On Thu, 2022-10-27 at 09:56 -0300, Jason Gunthorpe wrote:
> On Thu, Oct 27, 2022 at 02:44:49PM +0200, Niklas Schnelle wrote:
> > On Mon, 2022-10-24 at 13:26 -0300, Jason Gunthorpe wrote:
> > > On Mon, Oct 24, 2022 at 05:22:24PM +0200, Niklas Schnelle wrote:
> > >
> > > > Thanks for the explanation, still would like to grok this a bit more if
> > > > you don't mind. If I do read things correctly synchronize_rcu() should
> > > > run in the conext of the VFIO ioctl in this case and shouldn't block
> > > > anything else in the kernel, correct? At least that's how I understand
> > > > the synchronize_rcu() comments and the fact that e.g.
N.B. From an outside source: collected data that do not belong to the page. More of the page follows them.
Lemma runSources_without_capture (workdir : string) (uid gid : Z)
      (env : list string) (actions : list Command) (sources : list string) :
  Forall (fun a => forall c, a <> IsCapture c) actions ->
  forall w, snd (runSources R workdir uid gid env actions sources w) = None.
Proof.
  intros Hall. induction sources as [|s sources IH]; intros w; [reflexivity|].
  cbn [runSources].
  pose proof (runActions_without_capture workdir uid gid env actions Hall w) as H.
  destruct (runActions R workdir uid gid env actions w) as [w1 [err|]];
    [discriminate H | apply IH].
Qed.

(** A path the guard of COPY rejects is logged and nothing else is done
    for it. *)
Lemma rejected_path_is_only_logged (workdir path : string) (w : World) :
  relativeToWorkdir workdir path = true ->
  copyPath R workdir path w =
  logError (CmdCopy +:+ " path " +:+ path +:+
            " cannot be relative to workdir " +:+ workdir) w.
Proof. intros H. unfold copyPath. rewrite H. reflexivity. Qed.

(** The log only grows: each step keeps what was logged before it. *)
Lemma copyPath_log (workdir path : string) (w : World) :
  exists new, logged (copyPath R workdir path w) = logged w ++ new.
Proof.
  unfold copyPath. destruct (relativeToWorkdir workdir path).
  - eexists. reflexivity.
  - destruct (Walk R workdir path (fs w)) as [fs1 [err|]].
    + eexists. reflexivity.
    + exists []. cbn [withFs logged]. rewrite app_nil_r. reflexivity.
Qed.

Lemma copyPaths_log (workdir : string) (paths : list string) :
  forall w, exists new, logged (copyPaths R workdir paths w) = logged w ++ new.
Proof.
  induction paths as [|p paths IH]; intros w.
  - exists []. rewrite app_nil_r. reflexivity.
  - cbn [copyPaths]. destruct (IH (copyPath R workdir p w)) as (n2 & ->).
    destruct (copyPath_log workdir p w) as (n1 & ->).
    exists (n1 ++ n2). rewrite app_assoc. reflexivity.
Qed.
(** * Timber Volume Calculator: the Excel synchronisation core of [script.js]

    A shallow embedding of the external-file synchronisation code of
    [src/script.js] (lines 1-233): the handle store kept in IndexedDB, the
    permission gate, the workbook helpers built on the SheetJS [XLSX]
    library, [connectExcelFile], [appendCustomerToExcel] and
    [restoreExcelConnectionStatus].

    The browser and library collaborators are modelled explicitly:
    - a [World] record holds what the code can observe or change (the
      [window] feature flags, the [#excelStatus] element, the IndexedDB
      slot, the files behind the handles) together with a ghost [trace] of
      the collaborator calls made so far;
    - an [oracle] inside the world decides, call by call, how each
      asynchronous collaborator behaves (which error it rejects with, which
      permission it reports, which file the user picks);
    - [async] functions are computations in a state-and-exception monad
      [M]; [try]/[catch] is [try_catch].

    The definitions come first; the lemmas and the theorems for the claims
    C1-C10 of the specification follow, and the file ends with the claims
    instantiated on concrete runs. *)

From Stdlib Require Import ZArith QArith Qabs Qround Lia.
From Stdlib Require Import Ascii String DecimalString.
From stdpp Require Import base option list gmap strings.

Close Scope Q_scope.
Local Open Scope string_scope.
Local Open Scope list_scope.

(* ===================================================================== *)
(** ** JavaScript numbers and [Number.prototype.toFixed] *)
(* ===================================================================== *)

(** A JavaScript number: not-a-number, an infinity, or a finite double,
    which is carried by its exact rational value. *)
Inductive JSNumber : Type :=
  | NaN
  | Infinity (negative : bool)
  | Finite (value : Q).

Definition is_digit (c : ascii) : bool :=
  (48 <=? nat_of_ascii c)%nat && (nat_of_ascii c <=? 57)%nat.

(** The decimal digits of a natural number, most significant first;
    ["0"] for zero. *)
Definition digit_chars (n : N) : list ascii :=
  list_ascii_of_string (NilZero.string_of_uint (N.to_uint n)).

(** Left-pad [m] with ["0"] up to [k] characters. *)
Definition pad_zeros (k : nat) (m : list ascii) : list ascii :=
  repeat "0"%char (k - length m) ++ m.

Section ToFixed.

(** [Number::toString] of a finite value of magnitude at least 10^21
    (exponential notation, shortest round-tripping digits): the one part
    of [toFixed] that depends on the binary layout of a double. *)
Variable Number_toString : Q -> string.

(** [x.toFixed(fractionDigits)], following ECMAScript
    (Number.prototype.toFixed, steps 6-12): a non-finite [x] is printed by
    [Number::toString]; otherwise the sign is split off, a magnitude of
    10^21 or more is printed by [Number::toString], and a smaller one is
    rounded to the integer [n] nearest to [x * 10^f] (the larger of two
    candidates), whose digits are left-padded with zeros to [f + 1]
    characters and split by a ["."] before the last [f]. *)
Definition toFixed (x : JSNumber) (fractionDigits : nat) : string :=
  match x with
  | NaN => "NaN"
  | Infinity false => "Infinity"
  | Infinity true => "-Infinity"
  | Finite q =>
      let f := fractionDigits in
      let s := if Qle_bool 0 q then "" else "-" in
      let x := Qabs q in
      if Qle_bool (inject_Z (10 ^ 21)) x then s ++ Number_toString x
      else
        let n := Z.to_N (Qfloor (x * inject_Z (10 ^ Z.of_nat f) + (1 # 2))%Q) in
        let m := pad_zeros (f + 1) (digit_chars n) in
        let k := length m in
        let a := firstn (k - f) m in
        let b := skipn (k - f) m in
        s ++ string_of_list_ascii a
          ++ (if (f =? 0)%nat then "" else "." ++ string_of_list_ascii b)
  end.

End ToFixed.

(** Recogniser of decimal text with exactly [f] fractional digits: an
    optional ["-"], one or more digits, a ["."], and exactly [f] digits. *)
Fixpoint split_dot (l : list ascii) : option (list ascii * list ascii) :=
  match l with
  | [] => None
  | c :: l' =>
      if Ascii.eqb c "."%char then Some ([], l')
      else match split_dot l' with
           | Some (a, b) => Some (c :: a, b)
           | None => None
           end
  end.

Definition drop_sign (l : list ascii) : list ascii :=
  match l with
  | c :: l' => if Ascii.eqb c "-"%char then l' else l
  | [] => []
  end.

Definition decimal_text (f : nat) (s : string) : bool :=
  match split_dot (drop_sign (list_ascii_of_string s)) with
  | Some (a, b) =>
      negb (Nat.eqb (length a) 0) && forallb is_digit a
      && forallb is_digit b && Nat.eqb (length b) f
  | None => false
  end.

(* ===================================================================== *)
(** ** The SheetJS collaborator: sheets and workbooks *)
(* ===================================================================== *)

(** The part of the SheetJS [XLSX] utilities that [script.js] calls, at the
    level of arrays of arrays.  A worksheet is the dense list of the rows
    [0 .. e.r] of its used range ["!ref"]; the empty list is a worksheet
    without ["!ref"].  A cell is [Some v] for a cell holding the text [v]
    and [None] where the worksheet has no cell (in data passed to the
    library: [undefined]).  A row without any cell is blank. *)
Module XLSX.

Abbreviation cell := (option string) (only parsing).
Abbreviation row := (list (option string)) (only parsing).
Abbreviation sheet := (list (list (option string))) (only parsing).

Record Workbook : Type := mkWorkbook {
  SheetNames : list string;
  Sheets : gmap string sheet
}.

Definition put_cell (new old : cell) : cell :=
  match new with
  | Some v => Some v
  | None => old
  end.

(** Write the cells of [new] over the row [old] from column A on; cells
    of [old] beyond [new], or under an [undefined] entry, are kept. *)
Fixpoint put_row (new old : row) : row :=
  match new, old with
  | [], _ => old
  | c :: new', [] => c :: put_row new' []
  | c :: new', o :: old' => put_cell c o :: put_row new' old'
  end.

Fixpoint put_rows (data : list row) (ws : sheet) : sheet :=
  match data, ws with
  | [], _ => ws
  | d :: data', [] => put_row d [] :: put_rows data' []
  | d :: data', r :: ws' => put_row d r :: put_rows data' ws'
  end.

(** Write [data] into [ws] from row index [R], column A, extending the
    used range with blank rows where needed. *)
Fixpoint write_at (R : nat) (data : list row) (ws : sheet) : sheet :=
  match R with
  | O => put_rows data ws
  | S R' =>
      match ws with
      | [] => [] :: write_at R' data []
      | r :: ws' => r :: write_at R' data ws'
      end
  end.
(** * Btc-mempool-watcher: the expiring cache and the watch-and-dump poller

    A shallow embedding of [src/Cache.py] and [src/BtcOutputWatcher.py].

    Conventions of the embedding.
    - Python methods mutate [self] and may raise: they are computations in a
      state-and-exception monad [M S A := S -> Res A * S].  A raised
      exception keeps the state reached so far, as in Python.
    - [time.time()] is an oracle [clock : nat -> Q]: [clock n] is what the
      [n]-th call returns.  Floating point rounding is not modelled, time
      stamps are exact rationals.
    - [dict] is an insertion-ordered association list, as in CPython, because
      [Cache.cleanup] walks the store in that order, reading the clock once
      per key. *)

From Stdlib Require Import QArith Lqa Ascii String.
From stdpp Require Import gmap strings list.
(** * Deontological Firewall (DFW): shallow embedding of the reference kernel

    The Python sources embedded here are

    - [dfw_code/dfw_kernel.py]                      (violation score, action choice)
    - [dfw_code/safe_mode.py]                       (Safe Mode state)
    - [dfw_code/cpm_simulator.py]                   (ensemble aggregation)
    - [dfw_code/dfw_v6_master_metadata.py] and
      [dfw_code/dfw_v6_master_demo.py]              (ATL metadata veto)
    - [dfw_code/dfw_v6_risk_trajectory_harness.py]  (RMDM, HRAI, long-horizon guard)

    Python [int] is [Z]; Python [float] is the kernel's binary64 [float], so
    sums, quotients and comparisons round exactly as they do in CPython;
    [str] is [string] (the bytes of the UTF-8 encoding, whose lexicographic
    order is the order of code points); a function that raises returns a
    [Py.result]; functions that mutate an object and print thread a world. *)

From Stdlib Require Import ZArith List String Ascii Bool Lia Floats.
From Stdlib Require Import DecimalString Permutation Sorted.
Import ListNotations.

(* A decimal literal denotes the nearest binary64 value, as in Python. *)
Set Warnings "-inexact-float".

(* ================================================================== *)
(** * The fragments of the Python runtime that the sources use        *)
(* ================================================================== *)

Module Py.

(** The exceptions the embedded code can name: [raise ValueError(...)] in
    the sources, and what indexing and [max] raise in the runtime. *)
Inductive exn : Type :=
| ValueError (msg : string)
| IndexError (msg : string).

Inductive result (A : Type) : Type :=
| Return (a : A)
| Raise (e : exn).
Arguments Return {A} a.
Arguments Raise {A} e.

Definition bind {A B : Type} (m : result A) (k : A -> result B) : result B :=
  match m with
  | Return a => k a
  | Raise e => Raise e
  end.

Notation "x <- m ;; k" := (bind m (fun x => k))
  (at level 61, m at next level, right associativity).

(** [for i in range(n): out.append(body(i))], the list [out] being the
    result; an exception raised by [body] leaves the loop. *)
Fixpoint collect {A B : Type} (body : A -> result B) (l : list A)
  : result (list B) :=
  match l with
  | [] => Return []
  | i :: rest =>
      x <- body i ;;
      xs <- collect body rest ;;
      Return (x :: xs)
  end.

Definition for_range {B : Type} (n : nat) (body : nat -> result B)
  : result (list B) :=
  collect body (seq 0 n).

(** [l.append(x)], as the list it leaves. *)
Definition append {A : Type} (l : list A) (x : A) : list A := (l ++ [x])%list.
(** C1, amended.  Over every sequence of calls on the manager, each Worker
    that is constructed is given the same affinity tag, [Affinity::Odd], and
    the tags of the Workers that existed before stay as they were: there is
    no rotation. *)
Theorem every_new_worker_is_odd this calls st st' :
  run this calls st = Some st' →
  ∃ k, tags st'.1 = tags st.1 ++ replicate k Odd ∧
       length (workers st'.1) = length (workers st.1) + k.
Proof.
  intros Hrun.
  assert (∃ k, tags st'.1 = tags st.1 ++ replicate k Odd) as [k Hk].
  { revert st Hrun. induction calls as [|c rest IH]; intros st Hrun; simpl in *.
    - injection Hrun as <-. exists 0. by rewrite app_nil_r.
    - destruct (call this c st) as [st1|] eqn:Hcall; [|done].
      destruct (call_tags this c st st1 Hcall) as [k1 Hk1].
      destruct (IH st1 Hrun) as [k2 Hk2].
      exists (k1 + k2). by rewrite Hk2, Hk1, <- app_assoc, replicate_add. }
  exists k. split; [done|].
  apply (f_equal length) in Hk.
  unfold tags in Hk. by rewrite length_app, !length_fmap, length_replicate in Hk.
Qed.

Lemma every_new_worker_is_odd_witness :
  ∃ k, tags two_lent = tags booted ++ replicate k Odd ∧
       length (workers two_lent) = length (workers booted) + k.
Proof.
  apply (every_new_worker_is_odd 0
           [CallAcquire "render-1" 1; CallAcquire "render-2" 2] (booted, [])
           (two_lent, [1; 0])).
  vm_compute. reflexivity.
Defined.

(** ** getInstance *)

Lemma constructions_app es1 es2 :
  constructions (es1 ++ es2) = constructions es1 + constructions es2.
Proof. unfold constructions. by rewrite filter_app, length_app. Qed.

Lemma occurrences_app e es1 es2 :
  occurrences e (es1 ++ es2) = occurrences e es1 + occurrences e es2.
Proof. unfold occurrences. by rewrite filter_app, length_app. Qed.
(** * Vehicle Damage AI API (ai-backend/main.py): model and verification

    The service exposes [POST /analyze]: two uploaded images are written to
    temporary files, a YOLO detector and an EfficientNet severity classifier
    are run on them, and the detections are returned as damage records.

    The two neural networks, Pillow, NumPy and the operating system are
    outside the repository.  They appear here as the fields of a [Backend]
    (library calls, each of which may raise) and of an [Env] (what the
    operating system and the client do during one request).  Everything that
    main.py itself computes is a function below, named as in the source. *)

From Stdlib Require Import ZArith QArith Qpower String Ascii List Lia Lqa Bool.
From Stdlib Require Import SpecFloat.
From stdpp Require Import base option list gmap strings pretty.

Local Open Scope Z_scope.
Local Open Scope string_scope.

(** ** Python values and exceptions *)

(** Subclasses of [Exception].  [PyErr cls msg] is an exception of the
    named class raised by the interpreter or by a library; [HTTPException]
    is FastAPI's, which main.py raises itself. *)
Inductive exn : Type :=
| PyErr (cls msg : string)
| HTTPException (status_code : Z) (detail : string).

Inductive result (A : Type) : Type :=
| Ok (a : A)
| Raise (e : exn).
Arguments Ok {A} a.
Arguments Raise {A} e.

Definition rbind {A B} (m : result A) (k : A -> result B) : result B :=
  match m with
  | Ok a => k a
  | Raise e => Raise e
  end.

Declare Scope py_scope.
Delimit Scope py_scope with py.
Notation "'let!' x ':=' m 'in' k" := (rbind m (fun x => k))
  (at level 10, x pattern, m at level 100, k at level 200) : py_scope.
Local Open Scope py_scope.

Definition ValueError := PyErr "ValueError".
Definition IndexError := PyErr "IndexError".
Definition FileNotFoundError := PyErr "FileNotFoundError".

(** *** [str] methods used by main.py (ASCII strings)

    Characters are bytes.  On ASCII strings, the code points 0..127,
    [strip], [title] and [lower] below are Python's: that is the domain of
    this model, and it holds the fallback names "class_<id>".  Beyond
    ASCII Python follows the Unicode database (other white space, other
    cased letters, case mappings that change the length), which is not
    modelled: the bytes above 127 are taken to be neither cased nor white
    space.  A theorem that says what [strip] or [title] do to a name of
    the detector's lookup therefore assumes that the name is ASCII
    ([is_ascii], [ascii_name] below). *)

Definition in_range (lo hi : nat) (c : ascii) : bool :=
  let n := nat_of_ascii c in (lo <=? n)%nat && (n <=? hi)%nat.

(** [str.isspace] on one character: TAB..CR, FS..US and SPACE. *)
Definition py_isspace (c : ascii) : bool :=
  in_range 9 13 c || in_range 28 32 c.

Definition is_upper (c : ascii) : bool := in_range 65 90 c.
Definition is_lower (c : ascii) : bool := in_range 97 122 c.

(** [_PyUnicode_IsCased]. *)
Definition is_cased (c : ascii) : bool := is_upper c || is_lower c.

Definition to_lower (c : ascii) : ascii :=
  if is_upper c then ascii_of_nat (nat_of_ascii c + 32) else c.
Fixpoint value (fuel : nat) (s : string) : option (pyval * string) :=
  match fuel with
  | O => None
  | S fuel' =>
      match skip_ws s with
      | String "n" (String "u" (String "l" (String "l" rest))) => Some (PyNone, rest)
      | String "t" (String "r" (String "u" (String "e" rest))) => Some (PyBool true, rest)
      | String "f" (String "a" (String "l" (String "s" (String "e" rest)))) =>
          Some (PyBool false, rest)
      | String "[" rest =>
          match skip_ws rest with
          | String "]" rest' => Some (PyList [], rest')
          | _ => items fuel' [] rest
          end
      | String "{" rest =>
          match skip_ws rest with
          | String "}" rest' => Some (PyDict [], rest')
          | _ => members fuel' [] rest
          end
      | String "-" rest => number true rest
      | String c rest =>
          if Ascii.eqb c quote then
            match string_body rest with
            | Some (body, rest') => Some (PyStr body, rest')
            | None => None
            end
          else number false (String c rest)
      | EmptyString => None
      end
  end

with items (fuel : nat) (acc : list pyval) (s : string) : option (pyval * string) :=
  match fuel with
  | O => None
  | S fuel' =>
      match value fuel' s with
      | Some (v, rest) =>
          match skip_ws rest with
          | String "," rest' => items fuel' (acc ++ [v]) rest'
          | String "]" rest' => Some (PyList (acc ++ [v]), rest')
          | _ => None
          end
      | None => None
      end
  end

with members (fuel : nat) (acc : list (string * pyval)) (s : string)
  : option (pyval * string) :=
  match fuel with
  | O => None
  | S fuel' =>
      match skip_ws s with
      | String c rest =>
          if Ascii.eqb c quote then
            match string_body rest with
            | Some (key, rest1) =>
                match skip_ws rest1 with
                | String ":" rest2 =>
                    match value fuel' rest2 with
                    | Some (v, rest3) =>
                        match skip_ws rest3 with
                        | String "," rest4 => members fuel' (dict_set acc key v) rest4
                        | String "}" rest4 => Some (PyDict (dict_set acc key v), rest4)
                        | _ => None
                        end
                    | None => None
                    end
                | _ => None
                end
            | None => None
            end
          else None
      | EmptyString => None
      end
  end.
(** * Conversation orchestration of the role-play chat backend

    A shallow embedding of [backend/app/llm_service.py] and of the chat and
    audio handlers of [backend/main.py], and the properties of turn
    assembly, message ordering and error handling proved about them. *)

From stdpp Require Import base option list strings gmap sorting.
From Stdlib Require Import ZArith Lia.

Local Open Scope string_scope.
Local Open Scope list_scope.

(** ** Values shared by both source files *)

(** [uuid.UUID]: a 128-bit value; only equality is ever used. *)
Definition UUID := N.
Bind Scope N_scope with UUID.

(** Python [bytes]. *)
Definition bytes := list Byte.byte.

(** The exceptions the handlers raise or catch. [HTTPException] is the one
    FastAPI turns into a response with that status code; all of them are
    subclasses of Python's [Exception]. *)
Inductive Exception :=
| HTTPException (status_code : Z) (detail : string)
| HTTPStatusError (status_code : Z)
| IntegrityError
| KeyError (key : string)
| IndexError
| AttributeError
| ValueError (msg : string)
| OtherError (msg : string).

Definition HTTP_200_OK : Z := 200.
Definition HTTP_201_CREATED : Z := 201.
Definition HTTP_204_NO_CONTENT : Z := 204.
Definition HTTP_400_BAD_REQUEST : Z := 400.
Definition HTTP_404_NOT_FOUND : Z := 404.
Definition HTTP_500_INTERNAL_SERVER_ERROR : Z := 500.

(** The status FastAPI answers with: an [HTTPException] carries its own,
    any other exception escaping a handler is a 500, a normal return gives
    the route's success status. *)
Definition response_status {A} (success : Z) (r : Exception + A) : Z :=
  match r with
  | inr _ => success
  | inl (HTTPException code _) => code
  | inl _ => HTTP_500_INTERNAL_SERVER_ERROR
  end.
(** The deduplication loop of [main] (scraper.py, 718-724), from a given
    [seen_ids] and [unique_actions]. *)
Fixpoint dedup_loop (seen_ids : gset string) (unique_actions : list EnforcementAction)
    (all_actions : list EnforcementAction) : gset string * list EnforcementAction :=
  match all_actions with
  | [] => (seen_ids, unique_actions)
  | action :: rest =>
      if negb (bool_decide (unique_id action ∈ seen_ids)) then
        dedup_loop ({[unique_id action]} ∪ seen_ids) (unique_actions ++ [action]) rest
      else dedup_loop seen_ids unique_actions rest
  end.

Definition deduplicate (all_actions : list EnforcementAction) : list EnforcementAction :=
  snd (dedup_loop ∅ [] all_actions).

(** ** Regulator scrapers: page fetch and release numbers *)

(** [BaseScraper.fetch_page] (scraper.py, 96-105), given the outcome of
    [self.session.get(url, timeout=timeout)].  [self.rate_limiter.wait()],
    which precedes the [try], touches the limiter and the clock only (see
    [RateLimiter] below). *)
Definition fetch_page (session_get : Result Response) : Result (option Soup) :=
  try_except
    (response ← session_get;
     _ ← raise_for_status response;
     Ok (Some (content response)))
    is_RequestException
    (fun _ => Ok None).

Module Regex.

(** The classes [\d] and [\s] of Python's [re] on code points below 256. *)
Definition is_digit (c : ascii) : bool :=
  let n := N_of_ascii c in ((48 <=? n) && (n <=? 57))%N.

Definition is_space (c : ascii) : bool :=
  let n := N_of_ascii c in
  ((9 <=? n) && (n <=? 13) || (28 <=? n) && (n <=? 32) || (n =? 133) || (n =? 160))%N.

Definition is_char (a c : ascii) : bool := if ascii_dec a c then true else false.

(** The longest prefix made of characters of the class, and what follows:
    a greedy [class*]. *)
Fixpoint span (p : ascii -> bool) (s : string) : string * string :=
  match s with
  | EmptyString => (EmptyString, EmptyString)
  | String c s' =>
      if p c then let '(a, b) := span p s' in (String c a, b)
      else (EmptyString, s)
  end.

(** [\d+] at the head of [s]: the digits matched. *)
Definition digits1 (s : string) : option string :=
  match span is_digit s with
  | (EmptyString, _) => None
  | (ds, _) => Some ds
  end.

(** The first position of [s], from the left, where [at_pos] matches:
    [re.search]. *)
Fixpoint search {A} (at_pos : string -> option A) (s : string) : option A :=
  match at_pos s with
  | Some m => Some m
  | None =>
      match s with
      | EmptyString => None
      | String _ s' => search at_pos s'
      end
  end.

(** [LR[- ]?(\d+)] with [re.IGNORECASE], matched at the head of [s]:
    group 1.  The optional separator is tried first, then skipped. *)
Definition lr_number_at (s : string) : option string :=
  match s with
  | String l (String r rest) =>
      if (is_char "L"%char l || is_char "l"%char l) && (is_char "R"%char r || is_char "r"%char r) then
        let with_sep :=
          match rest with
          | String c rest' =>
              if is_char "-"%char c || is_char " "%char c then digits1 rest' else None
          | EmptyString => None
          end in
        match with_sep with
        | Some ds => Some ds
        | None => digits1 rest
        end
      else None
  | _ => None
  end.

(** The pattern of line 220 of script.py matched at the head of [s]: the
    literal LR or the literal Release No. with its dot, then hyphens and
    white space, then group 2: digits followed by digits and hyphens. *)
Definition release_no_at (s : string) : option string :=
  let after_prefix :=
    if PyStr.startswith "LR" s then Some (String.substring 2 (String.length s - 2) s)
    else if PyStr.startswith "Release No." s
         then Some (String.substring 11 (String.length s - 11) s)
         else None in
  match after_prefix with
  | None => None
  | Some rest =>
      let '(_, rest') := span (fun c => is_char "-"%char c || is_space c) rest in
      match rest' with
      | String d _ =>
          if is_digit d then Some (fst (span (fun c => is_char "-"%char c || is_digit c) rest'))
          else None
      | EmptyString => None
      end
  end.

End Regex.

(** The parts of a release detail page read by the SEC extractors of
    scraper.py. *)
Record DetailPage : Type := {
  dp_content_text : option string;  (* text of div.article-content, else of main *)
  dp_date_text : option string      (* text of the first time element, else of a date class *)
}.

(** [x or y] on an optional string and a string. *)
Definition or_else (x : option string) (y : string) : string :=
  match x with
  | Some s => if PyStr.truthy s then s else y
  | None => y
  end.

Section Extractors.

(** The order in which [list(set(found))] lists a set. *)
Variable list_of_set : gset string -> list string.

(** [BaseScraper.extract_violations] (scraper.py, 118-127) *)
Definition extract_violations (text : string) : list string :=
  if negb (PyStr.truthy text) then []
  else
    let text_lower := PyStr.lower text in
    let found :=
      filter (fun keyword => PyStr.contains keyword text_lower = true)
             BASE_COMPLIANCE_KEYWORDS in
    list_of_set (list_to_set found).

(** Lines 182-183 of scraper.py: the release number of a litigation
    release, from the link text and its href. *)
Definition litigation_release_num (title href : string) : option string :=
  match Regex.search Regex.lr_number_at (title +:+ href) with
  | Some g1 => Some ("LR-" +:+ g1)
  | None => None
  end.

(** The record built for one link by [SECScraper.scrape_litigation_releases]
    (scraper.py, 178-215); [full_url] is [urljoin(BASE_URL, href)] and
    [detail_soup] what [fetch_page(full_url)] returned. *)
Definition litigation_action (title href full_url : string)
    (detail_soup : option DetailPage) : EnforcementAction :=
  let release_num := litigation_release_num title href in
  let raw_text := detail_soup ≫= dp_content_text in
  let summary :=
    (fun t => if (500 <? String.length t)%nat
              then PyStr.take 500 t +:+ "..." else t) <$> raw_text in
  let date := detail_soup ≫= dp_date_text in
  {| source := "SEC";
     action_type := "litigation_release";
     release_number := release_num;
     title := title;
     date := date;
     url := full_url;
     summary := summary;
     violations := extract_violations (or_else raw_text title);
     penalties := None;
     respondents := [];
     raw_text := raw_text |}.

End Extractors.

(** The dictionary returned by [SECScraper._scrape_release_detail] of
    script.py, without its [date] and [scraped_at] entries. *)
Record ReleaseDetail : Type := {
  rd_source : string;
  rd_type : string;
  rd_release_number : string;
  rd_title : string;
  rd_url : string;
  rd_content : string;
  rd_full_content : string
}.

(** Lines 220-221 of script.py *)
Definition detail_release_number (title_text : string) : string :=
  match Regex.search Regex.release_no_at title_text with
  | Some g2 => g2
  | None => "Unknown"
  end.

(** [SECScraper._scrape_release_detail] (script.py, 195-237), given the
    outcome of [requests.get(url, ...)]; the text of the page is taken with
    newline separators. *)
Definition scrape_release_detail (get : Result Response) (url release_type : string)
    : Result (option ReleaseDetail) :=
  try_except
    (response ← get;
     _ ← raise_for_status response;
     let soup := content response in
     let title_text := default "No Title" (soup_title soup) in
     let content := soup_text soup in
     Ok (Some {| rd_source := "SEC";
                 rd_type := release_type;
                 rd_release_number := detail_release_number title_text;
                 rd_title := title_text;
                 rd_url := url;
                 rd_content := PyStr.take (Z.to_nat 10000) content;
                 rd_full_content := content |}))
    is_Exception
    (fun _ => Ok None).

(** The value of the release-number entry as Python sees it: [None] or a
    string. *)
Definition litigation_release_value (a : EnforcementAction) : option string :=
  release_number a.
Definition detail_release_value (d : ReleaseDetail) : option string :=
  Some (rd_release_number d).

(** ** The rate limiter of scraper.py

    Times are exact rationals, in seconds.  [time.time()] reads a clock;
    [time.sleep(d)] raises [ValueError] for a negative [d] and otherwise
    returns once at least [d] seconds have passed. *)

Module RateLimiter.

Local Open Scope Q_scope.

Record t : Type := {
  min_interval : Q;
  last_request_time : Q
}.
> > > > net/vmw_vsock/virtio_transport.c:virtio_vsock_remove() also does a
> > > > synchronize_rcu() and can be triggered from user-space too.
> > >
> > > Yes, but I wouldn't look in the kernel to understand if things are OK
> > >
> > > > So we're
> > > > more worried about user-space getting slowed down rather than a Denial-
> > > > of-Service against other kernel tasks.
> > >
> > > Yes, functionally it is OK, but for something like vfio with vIOMMU
> > > you could be looking at several domains that have to be detached
> > > sequentially and with grace periods > 1s you can reach multiple
> > > seconds to complete something like a close() system call. Generally it
> > > should be weighed carefully
> > >
> > > Jason
> >
> > Thanks for the detailed explanation. Then let's not put a
> > synchronize_rcu() in detach, as I said as long as the I/O translation
> > tables are there an IOTLB flush after zpci_unregister_ioat() should
> > result in an ignorable error. That said, I think if we don't have the
> > synchronize_rcu() in detach we need it in s390_domain_free() before
> > freeing the I/O translation tables.
>
> Yes, it would be appropriate to free those using one of the rcu
> free'rs, (eg kfree_rcu) not synchronize_rcu()
>
> Jason

They are allocated via kmem_cache_alloc() from caches shared by all
IOMMU's so can't use kfree_rcu() directly. Also we're only freeing the
entire I/O translation table of one IOMMU at once after it is not used
anymore. Before that it is only grown. So I think synchronize_rcu() is
the obvious and simple choice since we only need one grace period.